Multibillion dollar corporations Rio Tinto, Anglo American and Mitsubishi have exited the thermal coal sector since the Paris Agreement, making billions of dollars in the process. Rio Tinto sold off its mining assets to smaller mining companies, including the Chinese government-backed Australian coal specialist Yancoal. Meanwhile, Anglo American spun off its coal business into a new company, Thungela Resources, which is listed on the Johannesburg Stock Exchange.
“Having been in the thermal coal mining business for many decades, in 2021 we divested the last of our thermal coal operations,” says Anglo American’s James Tilby-Wyatt. “We spun out the assets into a new company based in South Africa, which is where the assets are located. By listing the company on the stock exchange, our priority was to ensure that the assets were operated responsibly until the end of their life, with all the responsible environmental and social standards and expectations met.”
Mitsubishi sold its assets to Glencore, the world’s largest commodities trader. Glencore has a decarbonisation strategy in place, along with a pledge to reach net-zero emissions across the entire value chain by 2050.
“Coal currently accounts for about 25% of global energy use, and while this will decline over time, it continues to make a contribution in all climate change scenarios to 2050,” said Ivan Glasenberg, the former CEO of Glencore, in its 2020 climate report. “Through responsible stewardship of assets and a commitment to a managed decline of our coal portfolio… we will deliver on our ambition to reduce our total emissions in line with the goals of the Paris Agreement.”
“Glencore will go down as one of the last major listed coal companies, but if they get too much grief I imagine they will spin it off or privatise it,” says Tim Buckley from the Institute for Energy Economics and Financial Analysis. “They are not building new greenfield capacity, they are just maintaining and buying up existing capacity at very low prices – and this is proving to be very profitable indeed: coal prices have gone up 400% in the last 12 months.”
Toby Hassall, a coal analyst at Refinitiv, adds that, while climate activists are logically pushing for an accelerated coal phase-out, the global economy would “likely collapse” if all companies in the coal business suddenly ended operations. “It is a fair supposition to think that, with the pressures on the industry, supply is going to be falling faster than demand, which will continue to push up prices – and Glencore would not be doing this if it did not think it was going to make money.”
Climate governance is multifaceted
Some 97% of Glencore’s shareholders approved the company’s climate strategy in May 2020, but acceptance of the proposal is not universal.
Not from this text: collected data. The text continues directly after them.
(** * KeyStorage: credential-bound key storage (system/vold, KeyStorage.cpp)

    A shallow embedding of [KeyStorage.cpp].  Byte strings ([std::string])
    are lists of [ascii]; every call that leaves the translation unit
    (libc, android-base, OpenSSL, scrypt, the Keymaster client) goes through
    the [Platform] interface and is recorded as an [Event], so that the
    order of the calls a function makes can be stated and proved.  Log
    statements ([LOG], [PLOG]) have no effect on results and are left out. *)

From Stdlib Require Import ZArith Ascii String List Lia.
From stdpp Require Import base option list strings gmap.

Set Default Proof Using "Type".

(** ** Byte strings *)

Abbreviation bytes := (list ascii).

Definition lit (s : string) : bytes := list_ascii_of_string s.

Definition NUL : ascii := "000"%char.

(** [std::string::resize(n)]: truncate, or pad with NUL characters. *)
Definition resize (n : nat) (s : bytes) : bytes :=
  take n s ++ replicate (n - length s) NUL.

(** [std::string::assign(n, c)] and the [std::string(n, c)] constructor. *)
Definition assign (n : nat) (c : ascii) : bytes := replicate n c.

(** [std::string::substr(pos, len)]: [None] stands for the
    [std::out_of_range] it raises when [pos > size()]. *)
Definition substr (s : bytes) (pos : nat) (len : option nat) : option bytes :=
  if decide (pos ≤ length s)
  then Some (match len with
             | Some n => take n (drop pos s)
             | None => drop pos s
             end)
  else None.

(** [std::string::c_str()] as seen by a C callee: the bytes before the
    first NUL. *)
Fixpoint c_str (s : bytes) : bytes :=
  match s with
  | [] => []
  | c :: s' => if Ascii.eqb c NUL then [] else c :: c_str s'
  end.

(** A callee that is handed [&buf[0] + off] and writes [data] there. *)
Definition poke (buf : bytes) (off : nat) (data : bytes) : bytes :=
  take off buf ++ data ++ drop (off + length data) buf.

(** [static_cast<int>] of a [size_t]: wrap-around to 32-bit two's
    complement. *)
Definition static_cast_int (n : nat) : Z :=
  ((Z.of_nat n + 2 ^ 31) mod 2 ^ 32 - 2 ^ 31)%Z.

(** [1 << n] on [int]: 32-bit two's complement, so that [1 << 31] is
    [INT_MIN].  The source leaves shift counts outside 0..31 undefined; the
    model has the bit shifted out of the word there. *)
Definition shl_int (n : Z) : Z :=
  ((Z.shiftl 1 n + 2 ^ 31) mod 2 ^ 32 - 2 ^ 31)%Z.

(** An [int] argument passed for a [uint64_t] or a [uint32_t] parameter. *)
Definition to_uint64 (x : Z) : Z := (x mod 2 ^ 64)%Z.
Definition to_uint32 (x : Z) : Z := (x mod 2 ^ 32)%Z.

(** What dereferencing [s.begin() + i] touches.  A [std::string] keeps a
    NUL terminator directly behind its last character, so position
    [size()] is readable storage although it is not a character of the
    string; anything further is outside the buffer. *)
Inductive Slot :=
| InString (c : ascii)
| Terminator
| Beyond.

Definition slot (s : bytes) (i : nat) : Slot :=
  match s !! i with
  | Some c => InString c
  | None => if decide (i = length s) then Terminator else Beyond
  end.

Definition deref (s : bytes) (i : nat) : option ascii :=
  match slot s i with
  | InString c => Some c
  | Terminator => Some NUL
  | Beyond => None
  end.

(** The three-iterator [std::equal(first1, last1, first2)]: it walks the
    first range and dereferences the second one position by position with
    no knowledge of where the second range ends.  The run returns the
    positions of the second range it dereferenced, and the verdict ([None]
    when a position outside the buffer was dereferenced). *)
Fixpoint std_equal_run (r1 : bytes) (s : bytes) (i : nat)
  : list nat * option bool :=
  match r1 with
  | [] => ([], Some true)
  | c :: r1' =>
      match deref s i with
      | None => ([i], None)
      | Some d =>
          if Ascii.eqb c d
          then let '(reads, v) := std_equal_run r1' s (S i) in (i :: reads, v)
          else ([i], Some false)
      end
  end.

Definition std_equal (r1 s : bytes) : option bool := snd (std_equal_run r1 s 0).
Definition std_equal_reads (r1 s : bytes) : list nat := fst (std_equal_run r1 s 0).

(** ** Constants of the translation unit *)

Definition AES_KEY_BYTES : nat := 32.
Definition GCM_NONCE_BYTES : nat := 12.
Definition GCM_MAC_BYTES : nat := 16.
Definition SALT_BYTES : nat := Nat.shiftl 1 4.
Definition SECDISCARDABLE_BYTES : nat := Nat.shiftl 1 14.
Definition STRETCHED_BYTES : nat := Nat.shiftl 1 6.
Definition SHA512_CBLOCK : nat := 128.

Definition AUTH_TIMEOUT : Z := 30.

Definition kCurrentVersion : bytes := lit "1".
Definition kRmPath : bytes := lit "/system/bin/rm".
Definition kSecdiscardPath : bytes := lit "/system/bin/secdiscard".
Definition kStretch_none : bytes := lit "none".
Definition kStretch_nopassword : bytes := lit "nopassword".
Definition kStretchPrefix_scrypt : bytes := lit "scrypt ".
Definition kHashPrefix_secdiscardable : bytes := lit "Android secdiscardable SHA512".
Definition kHashPrefix_keygen : bytes := lit "Android key wrapping key generation SHA512".
Definition kFn_encrypted_key : bytes := lit "encrypted_key".
Definition kFn_keymaster_key_blob : bytes := lit "keymaster_key_blob".
Definition kFn_keymaster_key_blob_upgraded : bytes := lit "keymaster_key_blob_upgraded".
Definition kFn_salt : bytes := lit "salt".
Definition kFn_secdiscardable : bytes := lit "secdiscardable".
Definition kFn_stretching : bytes := lit "stretching".
Definition kFn_version : bytes := lit "version".

(** [dir + "/" + name] *)
Definition path (dir name : bytes) : bytes := dir ++ lit "/" ++ name.

(** ** Credentials and Keymaster parameters *)

Record KeyAuthentication := { token : bytes; secret : bytes }.

Definition kEmptyAuthentication : KeyAuthentication :=
  {| token := []; secret := [] |}.

Inductive KeyPurpose := ENCRYPT | DECRYPT.

Inductive ErrorCode := OK | KEY_REQUIRES_UPGRADE | OtherError (code : Z).

Inductive Tag :=
| TAG_ALGORITHM | TAG_KEY_SIZE | TAG_PURPOSE | TAG_BLOCK_MODE
| TAG_MIN_MAC_LENGTH | TAG_MAC_LENGTH | TAG_PADDING | TAG_APPLICATION_ID
| TAG_NO_AUTH_REQUIRED | TAG_USER_SECURE_ID | TAG_USER_AUTH_TYPE
| TAG_AUTH_TIMEOUT | TAG_AUTH_TOKEN | TAG_NONCE.

Inductive TagValue :=
| V_flag
| V_uint (n : Z)
| V_blob (b : bytes)
| V_AES
| V_GCM
| V_PaddingNONE
| V_purpose (p : KeyPurpose)
| V_PASSWORD.

Definition KeyParameter : Type := Tag * TagValue.
Abbreviation AuthorizationSet := (list KeyParameter).

Global Instance ErrorCode_eq_dec : EqDecision ErrorCode.
Proof. solve_decision. Defined.
Global Instance KeyPurpose_eq_dec : EqDecision KeyPurpose.
Proof. solve_decision. Defined.
Global Instance Tag_eq_dec : EqDecision Tag.
Proof. solve_decision. Defined.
At the end of November 2021, activist investor Bluebell Capital Partners called on the company to spin off its thermal coal business, encouraging the company to “chart a new future” in a letter seen by the Financial Times. Glencore CEO Gary Nagle suggested the company’s share price could rise by nearly 50% if it exited coal.
However, when fossil fuel assets are assessed from a climate governance perspective, says investment consultant Wolfgang Kuhn, it is important not to simply pressure individual companies to divest assets. There is a whole ecosystem of organisations maintaining the fossil fuel industry, all of which need to realign their priorities for the energy transition to accelerate.
“Banks, investors, legislators and regulators all need to step up, alongside the companies that actually extract,” says Kuhn. “Then we would get somewhere. Smaller or less scrupulous companies buying up assets and mismanaging them is a nonsense concept, if the risk for those assets is increased materially and they would not be able to profit from them.”
He sums up: “Both the operating of the assets and their financing need addressing. The operators and the financiers have a responsibility for those assets, and what consequence that responsibility has – the moral or legal debt – is for society to define.”